In a search for new anticonvulsant compounds, two series of N-benzylamides of alpha-(benzylamino)-gamma-hydroxybutyric acid (series A) and alpha-(2-phenylethylamino)-gamma-hydroxybutyric acid (series B), were investigated in maximal electroshock (MES), subcutaneous metrazole, and rotorod toxicity assays.

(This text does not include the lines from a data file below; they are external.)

(** [tu(e, t)]: a number from e to t; the least, so that samples do not change. *)
Definition tu (e t : Z) : Z := e.
(** [nu(e, t, n)]: how often the sample repeats. *)
Definition nu (q : option quantifier) : Z :=
  match q with
  | None => 1
  | Some (Symbol c) => if Ascii.eqb c "+" then tu 1 100 else if Ascii.eqb c "*" then tu 0 100 else 0
  | Some (Count n (Some m)) => tu n m
  | Some (Count n None) => n
  end.
(** [c.repeat(r)]. *)
Definition times (r : Z) (c : ascii) : chars := repeat c (Z.to_nat r).

(** ** The loops *)

(** [for (; null != a; )]: until there is nothing to replace. *)
Fixpoint until_none (step : chars → option (result chars)) (fuel : nat) (e : chars) : out chars :=
  match fuel with
  | O => None
  | S fuel => match step e with None => done e | Some r => e ⇐ of_result r; until_none step fuel e end
  end.

(** A character with a quantifier, but for one in brackets or braces: the next
    bracket, or brace, is not a closing one. *)
Fixpoint closes (open close : ascii) (l : chars) : bool :=
  match l with
  | [] => false
  | c :: l => if Ascii.eqb c close then true else if Ascii.eqb c open then false else closes open close l
  end.
Definition atom (c : ascii) : bool := is_alnum c || Ascii.eqb c ".".
Definition atom_at (l : chars) : option (ascii * quantifier * chars) :=
  match l with
  | c :: l =>
      if atom c then
        '(q, r) ← quantified l;
        if closes "[" "]" r || closes "{" "}" r then None else Some (c, q, r)
      else None
  | [] => None
  end.
Definition expand_atom (e : chars) : option (result chars) :=
  '(b, (c, q, r)) ← find atom_at e; Some (Ok (b ++ times (nu (Some q)) c ++ r)).

(** A class of characters. *)
Record class := { negated : bool; dash : bool; body : chars; count : option quantifier }.
(** [(.+?)\]]: up to the next closing bracket, but for the first character. *)
Fixpoint up_to_bracket (l : chars) : option (chars * chars) :=
  match l with
  | [] => None
  | c :: l =>
      if no_newline c then
        match l with
        | "]"%char :: r => Some ([c], r)
        | l => '(b, r) ← up_to_bracket l; Some (c :: b, r)
        end
      else None
  end.
(** [(c|)]: the ways to match an optional character, the longer first. *)
Definition optional (c : ascii) (l : chars) : list (bool * chars) :=
  match l with x :: r => if Ascii.eqb x c then [(true, r); (false, l)] else [(false, l)] | [] => [(false, l)] end.
Definition first_some {A B} (f : A → option B) (l : list A) : option B := head (omap f l).
Definition class_at (l : chars) : option (class * chars) :=
  match l with
  | "["%char :: l =>
      first_some (λ '(neg, l), first_some (λ '(d, l),
        '(b, r) ← up_to_bracket l;
        Some (match quantified r with
              | Some (q, r) => ({| negated := neg; dash := d; body := b; count := Some q |}, r)
              | None => ({| negated := neg; dash := d; body := b; count := None |}, r)
              end)) (optional "-" l)) (optional "^" l)
  | _ => None
  end.

(** A range of two digits or of two word characters, or one of them, or punctuation. *)
Inductive piece := Single (c : ascii) | Range (a b : ascii).
Definition punctuation (c : ascii) : bool := one_of "-!@#$&()`.+,/" c || (code c =? 34).
Definition piece_at (l : chars) : option piece :=
  match l with
  | [] => None
  | a :: r =>
      let single := if is_word a || punctuation a then Some (Single a) else None in
      match r with
      | "-"%char :: b :: _ => if is_digit a && is_digit b || is_word a && is_word b then Some (Range a b) else single
      | _ => single
      end
  end.
(** The codes of the characters in a class. What is dropped are as many characters
    as the piece has, from the start and not from where it is. A lone dash has no
    code. *)
Definition codes_from (a b : Z) : list Z := (λ i, a + Z.of_nat i) <$> seq 0 (Z.to_nat (b - a + 1)).
Fixpoint codes (fuel : nat) (h : chars) (f : list Z) : result (list Z) :=
  match fuel, find piece_at h with
  | S fuel, Some (_, Single c) => codes fuel (drop 1 h) (if Ascii.eqb c "-" then f else f ++ [code c])
  | S fuel, Some (_, Range a b) =>
      if code b <? code a then Raise (OtherError "Character range provided is out of order.")
      else codes fuel (drop 3 h) (f ++ codes_from (code a) (code b))
  | _, _ => Ok f
  end.
(** A code is taken out, its first occurrence, or put in. *)
Fixpoint remove_first (t : Z) (f : list Z) : list Z :=
  match f with [] => [] | x :: f => if x =? t then f else x :: remove_first t f end.
Definition toggle (f : list Z) (t : Z) : list Z := if existsb (Z.eqb t) f then remove_first t f else f ++ [t].
Definition negate (f : list Z) : list Z := foldl toggle f (codes_from 48 57 ++ codes_from 65 90 ++ codes_from 97 122).
Definition class_codes (a : class) : result (list Z) :=
  f ← codes (length (body a)) (body a) (if dash a then [45] else []);
  Ok (if negated a then negate f else f).
(** [String.fromCharCode(f[tu(0, f.length)])]; of nothing it is the character 0. *)
Definition class_char (f : list Z) : ascii := ascii_of_N (Z.to_N (nth (Z.to_nat (tu 0 (Z.of_nat (length f)))) f 0)).
Definition expand_class (e : chars) : option (result chars) :=
  '(b, (a, r)) ← find class_at e;
  Some (f ← class_codes a; Ok (b ++ times (nu (count a)) (class_char f) ++ r)).

(** [/(.)\{(\d+)\,(\d+)\}/] and [/(.)\{(\d+)\}/]. *)
Definition range_at (l : chars) : option (ascii * (Z * Z) * chars) :=
  match l with c :: l => if no_newline c then '(n, m, r) ← at_least l; Some (c, (n, m), r) else None | [] => None end.
Definition expand_range (e : chars) : option (result chars) :=
  '(b, (c, (n, m), r)) ← find range_at e;
  Some (if m <? n then Raise (OtherError "Numbers out of order in {} quantifier.") else Ok (b ++ times (tu n m) c ++ r)).
Definition exact_at (l : chars) : option (ascii * Z * chars) :=
  match l with c :: l => if no_newline c then '(n, r) ← exactly l; Some (c, n, r) else None | [] => None end.
Definition expand_exact (e : chars) : option (result chars) :=
  '(b, (c, n, r)) ← find exact_at e; Some (Ok (b ++ times n c ++ r)).
(** Some keys undefined. *)
Lemma set_undef_few p k l : entries_few p l → entries_few p (set_key k undef l).
Proof. intros Hl. apply entries_few_set; [done|]. intros _. unfold entry_few. cbn [fst snd few_items]. rewrite andb_true_r. apply orb_true_iff. by right. Qed.
Lemma undef_smaller k e : is_defined (sub k e) = true → sampled_key k = true → all_digits k = false →
  (S (weights sampled_key (set_key k undef (put_all [] (own_entries e)))) < schema_weight e)%nat.
Proof.
  intros H Hk Hd. pose proof (sub_lookup _ _ H) as (a & h & l & -> & Hl). pose proof (weights_other sampled_key _ _ _ Hl) as Ho.
  pose proof (weights_undef sampled_key k [] l) as Hu. cbn [set_key] in Hu. rewrite (weights_cons _ k undef []) in Hu.
  cbn [own_weight] in Ho. rewrite Hk in Ho, Hu. unfold entry_weight in Ho, Hu. rewrite Hd, H in Ho. cbn [is_defined undef defined] in Hu.
  cbn [own_entries schema_weight]. change (weights sampled_key []) with 0%nat in Hu. lia.
Qed.
Lemma undef_twice k k' l : k ≠ k' → (weights sampled_key (set_key k' undef (set_key k undef l)) ≤ weights sampled_key (set_key k undef l) `min` weights sampled_key (set_key k' undef l))%nat.
Proof.
  intros Hk. pose proof (weights_set sampled_key k' undef (set_key k undef l)) as H1. pose proof (weights_set sampled_key k' undef l) as H2.
  pose proof (weights_set sampled_key k undef l) as H3. rewrite set_key_other in H1 by done.
  assert (∀ j, own_weight sampled_key j (Some undef) = 0%nat) as Hu by (intros j; cbn; by destruct (sampled_key j)). rewrite Hu in *. lia.
Qed.
Lemma put_own_few e : schema_few e → entries_few sampled_key (put_all [] (own_entries e)).
Proof. intros He. apply entries_few_put; [|done]. by intros kv ?%not_elem_of_nil. Qed.
Lemma without_allOf e : schema_few e → is_defined (sub "allOf" e) = true → lighter (with_keys e [("allOf"%string, undef)]) e.
Proof. intros He H. split; [by apply undef_smaller|]. by apply set_undef_few, put_own_few. Qed.
Lemma without_alternatives k e : k = "oneOf"%string ∨ k = "anyOf"%string → schema_few e → is_defined (sub k e) = true →
  lighter (with_keys e [("oneOf"%string, undef); ("anyOf"%string, undef)]) e.
Proof.
  intros Hk He H. split; [|by do 2 apply set_undef_few; apply put_own_few]. unfold with_keys. rewrite schema_weight_fresh. cbn [put_all foldl].
  change (foldl _ [] (own_entries e)) with (put_all [] (own_entries e)).
  pose proof (undef_twice "oneOf" "anyOf" (put_all [] (own_entries e)) ltac:(done)).
  pose proof (undef_smaller k e H). destruct Hk as [-> | ->]; specialize (H1 eq_refl eq_refl); lia.
Qed.
(** [ds(e) && Ua.baseName(e) || ""]. *)
Definition base_title (e : jsval) : result jsval :=
  if ds e then n ← baseName (text e) 1; Ok (match n with Some n => JsStr n | None => JsStr EmptyString end) else Ok (JsStr EmptyString).
Definition facts_of (showExtensions : option (bool + list string)) (pointer : jsval) (st : SpecParser.stack) (raw u : jsval) : result facts :=
  let f k := field k u in
  circular ← js_get "x-circular-ref" u;
  base ← base_title pointer;
  cs ← ms u;
  let t := js_or (f "type"%string) (detected_type u) in
  primitive ← is_primitive u t;
  let t' := nullable_type u t in
  Ok {| pointer := pointer; refs := st; rawSchema := raw; schema := u; isCircular := js_truthy circular;
        description := js_or (f "description"%string) (JsStr EmptyString); type := t'; format := f "format"%string;
        examples := f "examples"%string; deprecated := js_truthy (f "deprecated"%string); constraints := cs;
        readOnly := js_truthy (f "readOnly"%string); writeOnly := js_truthy (f "writeOnly"%string);
        const := js_or (f "const"%string) (JsStr EmptyString);
        copied := (λ k, (k, f k)) <$> ["pattern"; "externalDocs"; "default"; "contentEncoding"; "contentMediaType"; "minItems"; "maxItems"]%string;
        extensions := match showExtensions with Some t => ws (entries_of u) t | None => [] end;
        shown := {| title := js_or (f "title"%string) base; enum := js_or (f "enum"%string) (JsArr []); example := f "example"%string;
                    displayType := display_type t'; displayFormat := f "format"%string; isPrimitive := primitive;
                    typePrefix := EmptyString; oneOfType := None; discriminatorProp := JsUndef |} |}.
Definition with_face (b : face) (a : facts) : facts :=
  {| pointer := pointer a; refs := refs a; rawSchema := rawSchema a; schema := schema a; isCircular := isCircular a;
     description := description a; type := type a; format := format a; examples := examples a; deprecated := deprecated a;
     constraints := constraints a; readOnly := readOnly a; writeOnly := writeOnly a; const := const a; copied := copied a;
     extensions := extensions a; shown := b |}.
Definition with_schema (u : jsval) (a : facts) : facts :=
  {| pointer := pointer a; refs := refs a; rawSchema := rawSchema a; schema := u; isCircular := isCircular a;
     description := description a; type := type a; format := format a; examples := examples a; deprecated := deprecated a;
     constraints := constraints a; readOnly := readOnly a; writeOnly := writeOnly a; const := const a; copied := copied a;
     extensions := extensions a; shown := shown a |}.
Definition with_title (t : jsval) (b : face) : face :=
  {| title := t; enum := enum b; example := example b; displayType := displayType b; displayFormat := displayFormat b;
     isPrimitive := isPrimitive b; typePrefix := typePrefix b; oneOfType := oneOfType b; discriminatorProp := discriminatorProp b |}.
Definition with_display (d : jsval) (ty : option string) (b : face) : face :=
  {| title := title b; enum := enum b; example := example b; displayType := d; displayFormat := displayFormat b;
     isPrimitive := isPrimitive b; typePrefix := typePrefix b; oneOfType := ty; discriminatorProp := discriminatorProp b |}.
Definition with_discriminator (d : jsval) (b : face) : face :=
  {| title := title b; enum := enum b; example := example b; displayType := displayType b; displayFormat := displayFormat b;
     isPrimitive := isPrimitive b; typePrefix := typePrefix b; oneOfType := oneOfType b; discriminatorProp := d |}.
Definition with_enum (e : jsval) (b : face) : face :=
  {| title := title b; enum := e; example := example b; displayType := displayType b; displayFormat := displayFormat b;
     isPrimitive := isPrimitive b; typePrefix := typePrefix b; oneOfType := oneOfType b; discriminatorProp := discriminatorProp b |}.

(** [hasType(e)]. *)
Definition hasType (e : string) (a : facts) : bool := has_type e (type a).

(** ** Examples *)

(** An example, named or not, with its text if it is encoded as a form. *)
Record example_model := { mime : string; value : jsval; summary : jsval; example_description : jsval; externalValueUrl : option string }.

Section examples.
(** A template with the value of its variable, and [new URL(e, specUrl).href]. *)
Context (expand : string → jsval → string) (url : jsval → result string) (p : parser).

(** [as(e, t, n)] and [ss(e, t)]. *)
Definition to_string (v : jsval) : result string := match v with JsUndef | JsNull => Raise TypeError | v => Ok (text v) end.
Definition as_ (e : jsval) (t n : string) : result string :=
  match e with
  | JsArr l => ts ← mapM to_string l; Ok (join n ts)
  | JsObj l => Ok (join n ((λ '(k, v), k +:+ n +:+ text v) <$> l))
  | e => s ← to_string e; Ok (t +:+ "=" +:+ s)
  end.
Definition deep_object (e : jsval) (t : string) : result string :=
  match e with JsObj l => Ok (ss l t) | JsNull => Raise TypeError | _ => Ok EmptyString end.
(** One field of a form, with its encoding. *)
Definition form_field (t : jsval) (kv : string * jsval) : result string :=
  let '(n, r) := kv in
  e ← js_get n t;
  let e := js_or e empty in
  let style := if defined (field "style" e) then field "style" e else JsStr "form" in
  let explode := if defined (field "explode" e) then js_truthy (field "explode" e) else true in
  if is_str "form" style then Ok (ls expand n explode r)
  else if is_str "spaceDelimited" style then as_ r n "%20"
  else if is_str "pipeDelimited" style then as_ r n "|"
  else if is_str "deepObject" style then deep_object r n
  else Ok EmptyString.
Definition form_text (e t : jsval) : result jsval :=
  match e with
  | JsObj l => ts ← mapM (form_field (if defined t then t else empty)) l; Ok (JsStr (join "&" ts))
  | JsArr _ => Raise (OtherError ("Payload must have fields: " +:+ text e))
  | e => Ok e
  end.
(** [new Lc(e, t, n, r)]. *)
Definition Lc (fuel : nat) (t : jsval) (n : string) (encoding : jsval) : out example_model :=
  '(i, _) ⇐ deref fuel p t [] false;
  v ⇐ of_result (js_get "value" i);
  u ⇐ of_result (if js_truthy (field "externalValue" i) then Some <$> url (field "externalValue" i) else Ok None);
  v ⇐ of_result (if String.eqb n "application/x-www-form-urlencoded" then form_text v encoding else Ok v);
  done {| mime := n; value := v; summary := field "summary" i; example_description := field "description" i; externalValueUrl := u |}.
(** An array of examples stays; named ones become models. *)
Inductive example_models := Plain (l : jsval) | Named (l : list (string * example_model)).
Definition named_examples (fuel : nat) (t encoding : jsval) : out example_models :=
  match t with
  | JsArr _ => done (Plain t)
  | t => l ⇐ for_in (λ l '(k, v), x ⇐ Lc fuel v k encoding; done (l ++ [(k, x)])) [] (entries_of t); done (Named l)
  end.
End examples.

(** ** Models *)

(** A field or parameter. *)
Record member := {
  kind : jsval; name : jsval; place : jsval; required : bool; member_description : jsval; member_example : jsval;
  member_examples : option example_models; style : jsval; explode : bool; serializationMime : jsval; member_deprecated : bool;
  member_const : jsval; member_extensions : list (string * jsval) }.
(** The facts with the fields, items and alternatives there are. *)
Unset Elimination Schemes.
Inductive shape := Shape (a : facts) (fields : option (list field_model)) (items : option shape) (oneOf : option (list shape))
with field_model := Field (m : member) (s : shape).
Set Elimination Schemes.
Definition facts_in (s : shape) : facts := match s with Shape a _ _ _ => a end.
Definition fields_in (s : shape) : option (list field_model) := match s with Shape _ f _ _ => f end.
Definition items_in (s : shape) : option shape := match s with Shape _ _ i _ => i end.
Definition oneOf_in (s : shape) : option (list shape) := match s with Shape _ _ _ o => o end.
Definition leaf (a : facts) : shape := Shape a None None None.
Definition member_in (f : field_model) : member := match f with Field m _ => m end.
Definition shape_in (f : field_model) : shape := match f with Field _ s => s end.

(** The options that matter here. *)
Record options := {
  simpleOneOfTypeLabel : bool; sortEnumValuesAlphabetically : bool; sortPropsAlphabetically : bool; requiredPropsFirst : bool;
  showExtensions : option (bool + list string) }.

The most potent anticonvulsant compounds were alpha-(benzylamino)-gamma-hydroxybutyric acid N-benzylamide (3) and N-(2-chlorobenzylamide (4) with median effective (ED50) doses 63.0 mg/kg and 54.0 mg/kg, respectively. alpha-(4-Phenylpiperazinyl)-gamma-hydroxybutyric acid N-(4-methylbenzyl)amide (17) and alpha-(benzylpiperazinyl-gamma-hydroxy-butyric acid N-(4-methylbenzyl)amide (18) were also tested for their ability to potentiate [3H]-muscimol binding and to inhibit [35S]-TBPS binding (as indices of GABA-A receptor potentiation). Amide 17 exhibited activity at the GABA-A complex which may be the mechanism by which the anticonvulsant effect of this compound is mediated. The N-benzylamides of alpha-(benzylamino)-gamma-hydroxybutyric acid (3-9) were also evaluated for their ability to displace [3H]-nitrendipine from voltage-sensitive calcium channel (VSCC) receptors isolated from rat cortex.